**Work to be completed**
Take the lines below between the one holding "(frontier_weight_le (next_subtree sh))." and the one holding "lia|]. exists k. split; [|done].", inclusive, and copy them exactly. Add nothing.

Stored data
(** Cut by a budget: some of the entries, the first among them. *)
Lemma cut_prefix have_ stop max_nodes l : ∀ out used at_, Forall (λ x, 0 < span_of x) l →
  0 ≤ at_ → at_ + spans l < 2 ^ 64 →
  ∃ k, cut have_ stop max_nodes out used at_ l = out ++ take k (layout have_ at_ l) ∧
    (k ≤ length l)%nat ∧ (out = [] → l ≠ [] → (0 < k)%nat).
Proof.
  induction l as [|t l IH]; intros out used at_ Hl Hat Hsum.
  { exists 0%nat. by rewrite app_nil_r. }
  inversion_clear Hl as [|? ? Ht Hl']. cbn [spans foldr length] in *. fold (spans l) in Hsum. pose proof (spans_bounds l Hl').
  cbn [cut layout]. destruct (halts _ _ _ _ _ _) eqn:Hh.
  - exists 0%nat. rewrite app_nil_r. split_and!; [done|lia|]. intros ->. done.
  - unfold u64 at 2. rewrite (wrap_small 64 (at_ + span_of t)) by (unfold fits; lia).
    destruct (IH (out ++ [entry have_ at_ t]) (u64 (used + wire_len (entry have_ at_ t))) (at_ + span_of t)) as (k & -> & Hk & _);
      [done|lia|lia|]. exists (S k). rewrite <- app_assoc. split_and!; [done|lia|lia].
Qed.

Section stored.
Context {St : Type} `{TrieStore St} (store : St).

(** Every long value of a stored trie is there. *)
Lemma own_values_store t : Stored store t → own_values (have store) t = own_values everything t.
Proof.
  intros [t' _ Hv _ _]. unfold own_values, everything, have. destruct (tval t') as [v|]; [|done].
  destruct (Nat.ltb_spec 32 (length v)) as [Hlen|]; [|done]. rewrite (Hv v eq_refl Hlen).
  by rewrite bool_decide_true by by eexists.
Qed.

Lemma entry_store at_ t : Stored store t → entry (have store) at_ t = entry everything at_ t.
Proof.
  intros Hst. unfold entry. f_equal. unfold entry_values. rewrite own_values_store by done.
  assert (∀ b, embedded_values (have store) (child t b) = embedded_values everything (child t b)) as He.
  { intros b. destruct (child t b) as [c|] eqn:Hc; [|done]. simpl. destruct (is_embeddable (mem c)); [|done].
    apply own_values_store. by eapply stored_child. }
  by rewrite (He false : embedded_values _ (tleft t) = _), (He true : embedded_values _ (tright t) = _).
Qed.

Lemma cut_store stop max_nodes l : ∀ out used at_, Forall (Stored store) l →
  cut (have store) stop max_nodes out used at_ l = cut everything stop max_nodes out used at_ l.
Proof.
  induction l as [|t l IH]; intros out used at_ Hl; [done|]. inversion_clear Hl. cbn [cut].
  rewrite entry_store by done. destruct (halts _ _ _ _ _ _); [done|]. by apply IH.
Qed.
(** What a step of one worker does, [others] being what the other workers hold. *)
Lemma worker_run sh w sh' w' ts l others k :
  wrep w ts l → (failure sh = None → Left t k (ts ++ others ++ drop (next_subtree sh) fs)) →
  worker_step part (load part <$> fs) sh w = Some (sh', w') →
  ∃ ts' l', wrep w' ts' l' ∧ (next_subtree sh ≤ next_subtree sh')%nat ∧
    (worker_weight w' ts' + frontier_weight (next_subtree sh') < worker_weight w ts + frontier_weight (next_subtree sh))%nat ∧
    match failure sh' with
    | Some m => failure sh = Some m ∨ (failure sh = None ∧ absent t m)
    | None => failure sh = None ∧ (w' = Gone → (length fs ≤ next_subtree sh')%nat) ∧
        ∃ k', Left t k' (ts' ++ others ++ drop (next_subtree sh') fs) ∧
          u64 (nodes sh' + l' + Z.of_nat k) = u64 (nodes sh + l + Z.of_nat k')
    end.
Proof using Hcompat Hfs.
  intros Hw Hleft Hstep. destruct Hw as [| |ts local Hts|]; cbn [worker_step] in Hstep; [..|done].
  - injection Hstep as <- <-. destruct (failure sh) as [m|] eqn:Hf.
    + exists [], 0. split; [constructor|]. split; [done|]. split; [simpl; lia|]. by left.
    + exists [], 0. split; [constructor|]. split; [done|]. split; [simpl; lia|]. split; [done|]. split; [done|]. exists k. auto.
  - injection Hstep as <- <-. rewrite list_lookup_fmap. cbn [next_subtree failure nodes].
    destruct (fs !! next_subtree sh) as [c|] eqn:Hc; cbn [fmap option_fmap option_map].
    + exists [c], 0. assert (drop (next_subtree sh) fs = c :: drop (next_subtree sh + 1) fs) as Hd by (rewrite Nat.add_1_r; by apply drop_S).
      split; [apply (wr_walking [c]); constructor; [by eapply Forall_lookup_1|constructor]|]. split; [lia|]. split.
      { unfold frontier_weight. rewrite Hd. unfold tsizes. simpl. lia. }
      destruct (failure sh) as [m|]; [by left|]. split; [done|]. split; [done|]. exists k. split; [|done].
      rewrite Hd in Hleft. eapply left_perm; [|by apply Hleft]. simpl. by rewrite <- Permutation_middle.
    + pose proof (lookup_ge_None_1 _ _ Hc). pose proof (frontier_weight_le (next_subtree sh)).
      exists [], 0. split; [constructor|]. split; [lia|]. split; [simpl; lia|].
      destruct (failure sh) as [m|]; [by left|]. split; [done|]. split; [intros _; lia|]. exists k. split; [|done].
      rewrite (drop_ge fs (next_subtree sh + 1)) by lia. rewrite (drop_ge fs (next_subtree sh)) in Hleft by lia. by apply Hleft.
  - destruct ts as [|c ts]; cbn [fmap list_fmap] in Hstep.
    { injection Hstep as <- <-. exists [], 0. split; [constructor|]. split; [done|]. split; [simpl; lia|]. cbn [add_nodes failure nodes next_subtree].
      destruct (failure sh) as [m|]; [by left|]. split; [done|]. split; [done|]. exists k. split; [by apply Hleft|].
      unfold u64, wrap. rewrite Z.add_0_r, Zplus_mod_idemp_l. done. }
    apply Forall_cons_1 in Hts as [Hc Hts]. destruct (visit part (load part c)) as [ns|m] eqn:Hv.
    + destruct (present_visited c ns Hc Hv) as (-> & Hch & _).
      assert (reverse (load part <$> children c) ++ (load part <$> ts) = load part <$> (reverse (children c) ++ ts)) as Hst'
        by by rewrite fmap_app, fmap_reverse.
      assert (Forall (Stored store) (reverse (children c) ++ ts)) as Hall by (apply Forall_app; by rewrite reverse_Permutation).
      assert (failure sh = None → Left t (k + 1) ((reverse (children c) ++ ts) ++ others ++ drop (next_subtree sh) fs)) as Hl'.
      { intros Hf. specialize (Hleft Hf). destruct (left_visit _ _ _ _ _ Hleft Hv) as [_ Hl]. rewrite <- app_assoc.
        eapply left_perm; [|exact Hl]. apply Permutation_app_tail. by rewrite reverse_Permutation. }
      assert (tsizes (reverse (children c) ++ ts) < tsizes (c :: ts))%nat as Hlt.
      { rewrite tsizes_app, tsizes_cons, tsize_eq, (tsizes_perm (reverse (children c)) (children c)) by by rewrite reverse_Permutation. lia. }
      rewrite Hst' in Hstep.
      destruct (REPORT_NODES <=? local + 1); injection Hstep as <- <-;
        [exists (reverse (children c) ++ ts), 0|exists (reverse (children c) ++ ts), (local + 1)];
        (split; [by constructor|]); (split; [done|]); (split; [cbn [worker_weight add_nodes next_subtree]; lia|]);
        cbn [add_nodes failure nodes next_subtree];
        (destruct (failure sh) as [m|]; [by left|]); (split; [done|]); (split; [done|]); exists (k + 1)%nat; (split; [by apply Hl'|]);
        unfold u64, wrap; rewrite ?Z.add_0_r, ?Zplus_mod_idemp_l; f_equal; lia.
    + injection Hstep as <- <-. exists [], 0. split; [constructor|]. split; [done|]. split; [simpl; lia|].
      cbn [report failure]. destruct (failure sh) as [m'|]; [by left|]. right. split; [done|].
      eapply (left_missing t k c); [|exact Hv]. by apply Hleft.
Qed.
Lemma crew_step_split frontier i (c c' : Crew) : crew_step part frontier i c = Some c' →
  ∃ a w b w', c.2 = a ++ w :: b ∧ c'.2 = a ++ w' :: b ∧ worker_step part frontier c.1 w = Some (c'.1, w').
Proof using Type.
  unfold crew_step. destruct c as [sh ws]. cbn [fst snd]. destruct (ws !! i) as [w|] eqn:Hw; [|done].
  destruct (worker_step part frontier sh w) as [[sh' w']|] eqn:Hstep; [|done]. intros [= <-].
  exists (take i ws), w, (drop (S i) ws), w'. cbn [fst snd]. split; [by rewrite take_drop_middle|].
  split; [|done]. apply insert_take_drop. by eapply lookup_lt_Some.
Qed.
Lemma seek_partial levels : ∀ t path off sk, Stored store t → 0 ≤ off →
  (seek_loop levels part path (load part t) off).1 = Some sk →
  ∃ tr t0 w, sk = mkSeek (path ++ steps_of part tr) (load part t0) w ∧ Stored store t0 ∧
    Forall (Stored store) (lefts tr) ∧ sublist (t0 :: opened (tright t0) ++ owed (lefts tr)) (inorder t).
Proof using Hcompat.
  induction levels as [|levels IH]; intros t path off sk Hst Hoff; [done|]. cbn [seek_loop]. rewrite lbind_fst.
  destruct (Z.ltb_spec off (branch_size part (left_ref (load part t))).1) as [Hl|Hl].
  - rewrite (load_left store part Hcompat) in * by done. destruct (tleft t) as [c|] eqn:Hc; [|simpl in Hl; lia].
    assert (is_embeddable (mem c) = false) as He.
    { destruct (is_embeddable (mem c)) eqn:He; [|done]. pose proof (load_is_embedded store part Hcompat t false Hst) as Hemb.
      cbn [child] in Hemb. rewrite Hc, He in Hemb. unfold branch_size in Hl. rewrite Hemb in Hl.
      cbn [load_ref] in Hl. rewrite He in Hl. simpl in Hl. lia. }
    rewrite lbind_fst. destruct (child_resolved t false c _ Hst Hc He eq_refl) as [->| ->]; [done|]. intros Hs.
    apply IH in Hs as (tr & t0 & w & -> & Ht0 & Hlefts & Hsub); [|by apply (stored_child store t false)|done].
    exists ((t, true) :: tr), t0, w. rewrite lefts_cons, owed_app. cbn [fst snd]. split_and!; [by rewrite <- app_assoc|done| |].
    + apply Forall_app. split; [done|constructor; [exact Hst|constructor]].
    + rewrite inorder_eq, Hc. cbn [opened]. rewrite He, app_assoc, app_comm_cons. apply sublist_app; [exact Hsub|].
      unfold owed. simpl. by rewrite app_nil_r.
  - destruct (off <? _) eqn:Hh.
    { intros [= <-]. exists [], t, (off - (branch_size part (left_ref (load part t))).1). rewrite app_nil_r.
      split_and!; [done|done|constructor|]. unfold lefts, owed. simpl. rewrite app_nil_r, inorder_eq. by apply sublist_inserts_l. }
    apply Z.ltb_ge in Hh. rewrite (load_right store part Hcompat) by done.
    rewrite (load_is_embedded store part Hcompat t true Hst : is_embedded (load_ref part (tright t)) = _). cbn [child].
    destruct (tright t) as [c|] eqn:Hc; [|done]. destruct (is_embeddable (mem c)) eqn:He; [by rewrite orb_true_r|].
    destruct (ref_is_empty _); [done|]. cbn [orb]. rewrite lbind_fst.
    destruct (child_resolved t true c _ Hst Hc He eq_refl) as [->| ->]; [done|]. intros Hs.
    apply IH in Hs as (tr & t0 & w & -> & Ht0 & Hlefts & Hsub); [|by apply (stored_child store t true)|lia].
    exists ((t, false) :: tr), t0, w. rewrite lefts_cons, app_nil_r. split_and!; [by rewrite <- app_assoc|done|done|].
    rewrite inorder_eq, Hc. cbn [opened]. rewrite He. apply sublist_inserts_l. by apply sublist_cons.
Qed.
(** * rtv/oauth.py: OAuth callback server, authorization helper, rate limiter

    A shallow embedding of [rtv/oauth.py].  The module has three parts:

    - [OAuthHandler]: the HTTP request handler of the local callback server
      ([do_GET], [build_body]) writing the shared [params] dict;
    - [OAuthHelper]: the authorization coordinator ([authorize],
      [clear_oauth_data]);
    - [fix_cache] and [OAuthRateLimiter]: the request shim and the rate
      limiter ([delay], [update], [request]).

    Calls into collaborators that live outside [oauth.py] (the PRAW client,
    the config object, the terminal, the standard library's HTTP server) are
    recorded as events of a trace; what they return is read from a [World]
    record, so every statement below is quantified over all their results. *)

From Stdlib Require Import ZArith String List Bool Lia DecimalString.
From stdpp Require Import base option list gmap strings.

Local Open Scope string_scope.
Local Open Scope Z_scope.

(** ** Python exceptions that occur in the module *)

Inductive exn : Type :=
| HTTPException (status_code : Z)     (* praw.errors.HTTPException; [e._raw.status_code] *)
| OAuthException                      (* praw.errors.OAuthException *)
| InvalidRefreshToken (msg : string)  (* rtv.exceptions.InvalidRefreshToken *)
| KeyError (key : string)
| ValueError (arg : string)
| IndexError
| OverflowError
| OtherException (name : string).     (* anything else, e.g. a transport error *)

(** ** The shared callback parameters

    [OAuthHandler.params] is a class-level dict with the three keys
    ['state'], ['code'] and ['error']; [OAuthHelper.params] is the same
    object.  A Python value [None] is [None], a string [s] is [Some s]. *)

Record Params : Type := mkParams {
  p_state : option string;
  p_code  : option string;
  p_error : option string }.

Definition set_p_state (v : option string) (p : Params) : Params :=
  mkParams v (p_code p) (p_error p).
Definition set_p_code (v : option string) (p : Params) : Params :=
  mkParams (p_state p) v (p_error p).
Definition set_p_error (v : option string) (p : Params) : Params :=
  mkParams (p_state p) (p_code p) v.

(** [params.update(state=None, code=None, error=None)] *)
Definition params_reset (p : Params) : Params :=
  set_p_error None (set_p_code None (set_p_state None p)).
Lemma chunk_fn_ok_write (i b : Z) : chunk_fn_ok (Chunk.write i b).
Proof.
  intros c. unfold Chunk.write. simpl. repeat split.
  destruct (0 <=? i); [apply length_insert | done].
Qed.

Lemma chunk_fn_ok_setBlock (lx ly lz b : Z) : chunk_fn_ok (Chunk.setBlock lx ly lz b).
Proof. apply chunk_fn_ok_write. Qed.

Lemma chunk_fn_ok_setDirty (d : bool) : chunk_fn_ok (Chunk.setDirty d).
Proof. intros c. by unfold Chunk.setDirty. Qed.

Lemma get_state (x y z : Z) (w : World) : (HousingWorld.get x y z w).2 = w.
Proof.
  unfold HousingWorld.get. destruct ((y <? 0) || (y >=? HousingWorld.HEIGHT)); [done|].
  unfold mbind, M_bind, HousingWorld.getChunk.
  by destruct (chunks w !! _).
Qed.

Lemma hoare_get (P : World → Prop) (x y z : Z) :
  hoare P (HousingWorld.get x y z) (λ _, P).
Proof. intros w Hw. by rewrite get_state. Qed.

(** Invariants [I D] of the store, [D] a set of keys known to be loaded,
    that the primitive mutations of generation keep. *)
Section frame.
Variable I : gset (Z * Z * Z) → World → Prop.
Hypothesis I_mono : ∀ D D' w, D ⊆ D' → I D' w → I D w.
Hypothesis I_create : ∀ D cx cy cz,
  hoare (I D) (HousingWorld.getOrCreateChunk cx cy cz)
    (λ k w, k = (cx, cy, cz) ∧ I ({[k]} ∪ D) w).
Hypothesis I_onChunk : ∀ D k f,
  chunk_fn_ok f → hoare (I D) (HousingWorld.onChunk k f) (λ _, I D).
Hypothesis I_dirtyAdd : ∀ D k,
  k ∈ D → hoare (I D) (HousingWorld.dirtyAdd k) (λ _, I D).

Lemma frame_markDirty D k :
  k ∈ D → hoare (I D) (HousingWorld.markDirty k) (λ _, I D).
Proof.
  intros Hk. eapply hoare_bind.
  - apply I_onChunk, chunk_fn_ok_setDirty.
  - intros ?. by apply I_dirtyAdd.
Qed.

Lemma frame_set D x y z b : hoare (I D) (HousingWorld.set x y z b) (λ _, I D).
Proof.
  unfold HousingWorld.set.
  destruct ((y <? 0) || (y >=? HousingWorld.HEIGHT)); [by apply hoare_ret|].
  eapply hoare_bind; [apply I_create|]. intros k. cbv beta.
  eapply hoare_conseq with (P' := I ({[k]} ∪ D)) (Q' := λ _, I ({[k]} ∪ D)).
  - eapply hoare_bind; [apply I_onChunk, chunk_fn_ok_setBlock|].
    intros ?. apply frame_markDirty. set_solver.
  - by intros w [_ Hw].
  - intros _ w. apply I_mono. set_solver.
Qed.

Lemma frame_run {A} D (p : StructM A) seed :
  hoare (I D) (run p seed) (λ _, I D).
Proof.
  revert seed. induction p as [a|x y z k IH|x y z b k IH|k IH]; intros seed; simpl.
  - by apply hoare_ret.
  - eapply hoare_bind; [apply hoare_get|]. intros b. apply IH.
  - eapply hoare_bind; [apply frame_set|]. intros ?. apply IH.
  - destruct (mulberry32 seed) as [r s]. apply IH.
Qed.

Lemma frame_generateTerrain D g chunkX chunkZ heights maxHeight :
  hoare (I D) (WorldGenerator.generateTerrain g chunkX chunkZ heights maxHeight)
    (λ _, I D).
Proof.
  apply hoare_forM_frame. intros cy _. cbv zeta.
  destruct (cy * WorldGenerator.cs >? maxHeight); [by apply hoare_ret|].
  eapply hoare_bind; [apply I_create|]. intros k. cbv beta.
  eapply hoare_conseq with (P' := I ({[k]} ∪ D)) (Q' := λ _, I ({[k]} ∪ D)).
  - eapply hoare_bind; [|intros ?; apply frame_markDirty; set_solver].
    apply hoare_forM_frame. intros lx _. apply hoare_forM_frame. intros lz _.
    cbv zeta. destruct (_ <? _); [by apply hoare_ret|].
    apply hoare_forM_frame. intros wy _. apply I_onChunk, chunk_fn_ok_write.
  - by intros w [_ Hw].
  - intros _ w. apply I_mono. set_solver.
Qed.

Lemma frame_generateStructures D g chunkX chunkZ heights :
  hoare (I D) (WorldGenerator.generateStructures g chunkX chunkZ heights)
    (λ _, I D).
Proof.
  apply hoare_foldM_frame. intros entry s _.
  apply hoare_foldM_frame. intros attempt s' _.
  destruct (mulberry32 s') as [r1 s1]. destruct (mulberry32 s1) as [r2 s2].
  cbv zeta.
  destruct (negb _); [|by apply hoare_ret].
  eapply hoare_bind; [apply frame_run|]. intros [[] s3]. by apply hoare_ret.
Qed.

(** What [generateChunk] does once the column is marked. *)
Lemma frame_generate_marked D g chunkX chunkZ :
  hoare (I D)
    (let '(heights, maxHeight) :=
       WorldGenerator.heightmap g (chunkX * WorldGenerator.cs)
         (chunkZ * WorldGenerator.cs) in
     WorldGenerator.generateTerrain g chunkX chunkZ heights maxHeight;;
     WorldGenerator.generateStructures g chunkX chunkZ heights;;
     mret tt)
    (λ _, I D).
Proof.
  destruct (WorldGenerator.heightmap _ _ _) as [heights maxHeight].
  eapply hoare_bind; [apply frame_generateTerrain|]. intros ?.
  eapply hoare_bind; [apply frame_generateStructures|]. intros ?.
  by apply hoare_ret.
Qed.
End frame.

(** *** The set of generated columns *)

Lemma gen_is_generate_marked G g chunkX chunkZ :
  hoare (gen_is G ∅)
    (let '(heights, maxHeight) :=
       WorldGenerator.heightmap g (chunkX * WorldGenerator.cs)
         (chunkZ * WorldGenerator.cs) in
     WorldGenerator.generateTerrain g chunkX chunkZ heights maxHeight;;
     WorldGenerator.generateStructures g chunkX chunkZ heights;;
     mret tt)
    (λ _, gen_is G ∅).
Proof.
  apply (frame_generate_marked (gen_is G)); unfold gen_is.
  - done.
  - intros D cx cy cz w Hw. unfold HousingWorld.getOrCreateChunk.
    by destruct (chunks w !! _).
  - by intros D k f ? w Hw.
  - by intros D k ? w Hw.
Qed.

Lemma generateChunk_generated G g chunkX chunkZ :
  hoare (λ w, generatedColumns w = G) (WorldGenerator.generateChunk g chunkX chunkZ)
    (λ _ w, generatedColumns w = {[(chunkX, chunkZ)]} ∪ G).
Proof.
  unfold WorldGenerator.generateChunk.
  eapply hoare_bind with
    (R := λ b w, generatedColumns w = G ∧ b = bool_decide ((chunkX, chunkZ) ∈ G)).
  { intros w Hw. simpl. by rewrite Hw. }
  intros [|].
  - apply hoare_ret. intros w [Hw Hb]. symmetry in Hb.
    apply bool_decide_eq_true in Hb. set_solver.
  - eapply hoare_bind with (R := λ _, gen_is ({[(chunkX, chunkZ)]} ∪ G) ∅).
    + intros w [Hw _]. unfold gen_is. simpl. by rewrite Hw.
    + intros ?. apply gen_is_generate_marked.
Qed.

(** *** Well-formedness and the loaded chunks *)

Lemma chunk_ok_new cx cy cz : chunk_ok (cx, cy, cz) (Chunk.new cx cy cz).
Proof. split; [done|]. apply length_replicate. Qed.

Lemma loaded_inv_create D cx cy cz :
  hoare (loaded_inv D) (HousingWorld.getOrCreateChunk cx cy cz)
    (λ k w, k = (cx, cy, cz) ∧ loaded_inv ({[k]} ∪ D) w).
Proof.
  intros w [(Hc & Hd & Hn) HD]. unfold HousingWorld.getOrCreateChunk.
  change (HousingWorld.chunkKey cx cy cz) with (cx, cy, cz).
  destruct (chunks w !! (cx, cy, cz)) as [c|] eqn:E; simpl.
  - split; [done|]. split; [done|].
    apply union_subseteq. split; [|done].
    apply singleton_subseteq_l, elem_of_dom. eauto.
  - split; [done|]. split; [split; [|split]|]; simpl.
    + apply map_Forall_insert_2; [apply chunk_ok_new | done].
    + intros k Hk. rewrite dom_insert_L. set_solver.
    + done.
    + rewrite dom_insert_L. set_solver.
Qed.

Lemma loaded_inv_onChunk D k f :
  chunk_fn_ok f → hoare (loaded_inv D) (HousingWorld.onChunk k f) (λ _, loaded_inv D).
Proof.
  intros Hf w [(Hc & Hd & Hn) HD]. unfold HousingWorld.onChunk, loaded_inv, wf. simpl.
  assert (dom (alter f k (chunks w)) = dom (chunks w)) as Hdom
    by (apply set_eq; intros j; rewrite !elem_of_dom, lookup_alter_is_Some; done).
  rewrite Hdom. split; [split|]; [|done..].
  intros j c Hj. rewrite lookup_alter in Hj. case_decide as Hjk.
  - subst. destruct (chunks w !! j) as [c0|] eqn:E; simplify_eq/=.
    destruct (Hc _ _ E) as [Hco Hlen]. destruct (Hf c0) as (Hx & Hy & Hz & Hl).
    split; [rewrite Hx, Hy, Hz | rewrite Hl]; done.
  - by apply Hc.
Qed.

Lemma loaded_inv_dirtyAdd D k :
  k ∈ D → hoare (loaded_inv D) (HousingWorld.dirtyAdd k) (λ _, loaded_inv D).
Proof.
  intros Hk w [(Hc & Hd & Hn) HD]. unfold HousingWorld.dirtyAdd, loaded_inv, wf. simpl.
  split; [split; [done|split]|done]; case_bool_decide as Hin; try done.
  - intros j Hj. apply elem_of_app in Hj as [Hj|Hj]; [by apply Hd|].
    apply list_elem_of_singleton in Hj as ->. by apply HD.
  - apply NoDup_app. repeat split; [done| |apply NoDup_singleton].
    intros j Hj Hj'. apply list_elem_of_singleton in Hj' as ->. done.
Qed.

Lemma loaded_inv_mono D D' w : D ⊆ D' → loaded_inv D' w → loaded_inv D w.
Proof. intros HD [Hw HD']. split; [done | set_solver]. Qed.

Ltac loaded_inv_prims :=
  first [ exact loaded_inv_mono | exact loaded_inv_create
        | exact loaded_inv_onChunk | exact loaded_inv_dirtyAdd ].

Lemma set_loaded_inv D x y z b :
  hoare (loaded_inv D) (HousingWorld.set x y z b) (λ _, loaded_inv D).
Proof.
  apply (frame_set loaded_inv); loaded_inv_prims.
Qed.

Lemma run_loaded_inv {A} D (p : StructM A) seed :
  hoare (loaded_inv D) (run p seed) (λ _, loaded_inv D).
Proof.
  apply (frame_run loaded_inv); loaded_inv_prims.
Qed.

Lemma generateChunk_loaded_inv D g chunkX chunkZ :
  hoare (loaded_inv D) (WorldGenerator.generateChunk g chunkX chunkZ)
    (λ _, loaded_inv D).
Proof.
  unfold WorldGenerator.generateChunk.
  eapply hoare_bind with (R := λ _, loaded_inv D); [by intros w Hw|].
  intros [|]; [by apply hoare_ret|].
  eapply hoare_bind with (R := λ _, loaded_inv D); [by intros w Hw|].
  intros ?. apply (frame_generate_marked loaded_inv); loaded_inv_prims.
Qed.

Lemma wf_empty : wf HousingWorld.empty.
Proof.
  split; [apply map_Forall_empty|]. split; [|apply NoDup_nil_2].
  intros k Hk. by apply elem_of_nil in Hk.
Qed.

Lemma fade_bounds (t : Q) : (0 <= t <= 1 → 0 <= fade t <= 1)%Q.
Proof.
  intros [H0 H1]. unfold fade. split.
  - assert (0 <= t * t * t)%Q by (repeat apply Qmult_le_0_compat; auto).
    assert (t * (t * 6 - 15) + 10 == 1 + 3 * ((3 - 2 * t) * (1 - t)))%Q as -> by ring.
    assert (0 <= (3 - 2 * t) * (1 - t))%Q by (apply Qmult_le_0_compat; lra).
    apply Qmult_le_0_compat; [auto | lra].
  - assert (t * t * t * (t * (t * 6 - 15) + 10)
            == 1 - (1 - t) * (1 - t) * (1 - t) * (6 * (t * t) + 3 * t + 1))%Q as -> by ring.
    assert (0 <= (1 - t) * (1 - t) * (1 - t))%Q by (repeat apply Qmult_le_0_compat; lra).
    assert (0 <= t * t)%Q by (apply Qmult_le_0_compat; lra).
    assert (0 <= (1 - t) * (1 - t) * (1 - t) * (6 * (t * t) + 3 * t + 1))%Q
      by (apply Qmult_le_0_compat; lra).
    lra.
Qed.

Lemma lerp_bounds (a b t : Q) : (0 <= a <= 1 → 0 <= b <= 1 → 0 <= t <= 1 → 0 <= lerp a b t <= 1)%Q.
Proof.
  unfold lerp. intros [Ha0 Ha1] [Hb0 Hb1] [Ht0 Ht1].
  assert (a + t * (b - a) == (1 - t) * a + t * b)%Q as -> by ring.
  assert (0 <= (1 - t) * a)%Q by (apply Qmult_le_0_compat; lra).
  assert (0 <= t * b)%Q by (apply Qmult_le_0_compat; lra).
  assert (0 <= (1 - t) * (1 - a))%Q by (apply Qmult_le_0_compat; lra).
  assert (0 <= t * (1 - b))%Q by (apply Qmult_le_0_compat; lra).
  split; [lra|].
  assert ((1 - t) * a + t * b == 1 - ((1 - t) * (1 - a) + t * (1 - b)))%Q as -> by ring.
  lra.
Qed.

Lemma frac_bounds (x : Q) : (0 <= x - inject_Z (Qfloor x) <= 1)%Q.
Proof.
  pose proof (Qfloor_le x). pose proof (Qlt_floor x).
  rewrite inject_Z_plus in H0. change (inject_Z 1) with 1%Q in H0. split; lra.
Qed.
Lemma land255_bounds (a : Z) : 0 ≤ Z.land a 255 ≤ 255.
Proof.
  change 255 with (Z.ones 8) at 1 2. rewrite Z.land_ones by lia.
  pose proof (Z.mod_pos_bound a (2 ^ 8)). lia.
Qed.

Lemma byte_table_total (l : list Z) (i : nat) : byte_table l → 0 ≤ l !!! i ≤ 255.
Proof.
  intros Hl. rewrite list_lookup_total_alt.
  destruct (l !! i) as [v|] eqn:E; simpl.
  - eapply (Forall_lookup_1 _ _ _ _ Hl E).
  - unfold inhabitant; simpl. lia.
Qed.

Lemma shuffle_step_inv (st : list Z * Z) (i : nat) :
  byte_table st.1 → byte_table (ValueNoise.shuffle_step st i).1
  ∧ length (ValueNoise.shuffle_step st i).1 = length st.1.
Proof.
  destruct st as [p s]. unfold ValueNoise.shuffle_step. cbn [fst].
  destruct (mulberry32 s) as [r s']. cbn [fst]. intros Hp. split.
  - apply Forall_insert; [apply Forall_insert|]; auto; apply byte_table_total; auto.
  - by rewrite !length_insert.
Qed.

**Result of this exercise**
    + pose proof (lookup_ge_None_1 _ _ Hc). pose proof (frontier_weight_le (next_subtree sh)).
      exists [], 0. split; [constructor|]. split; [lia|]. split; [simpl; lia|].
      destruct (failure sh) as [m|]; [by left|]. split; [done|]. split; [intros _; lia|]. exists k. split; [|done].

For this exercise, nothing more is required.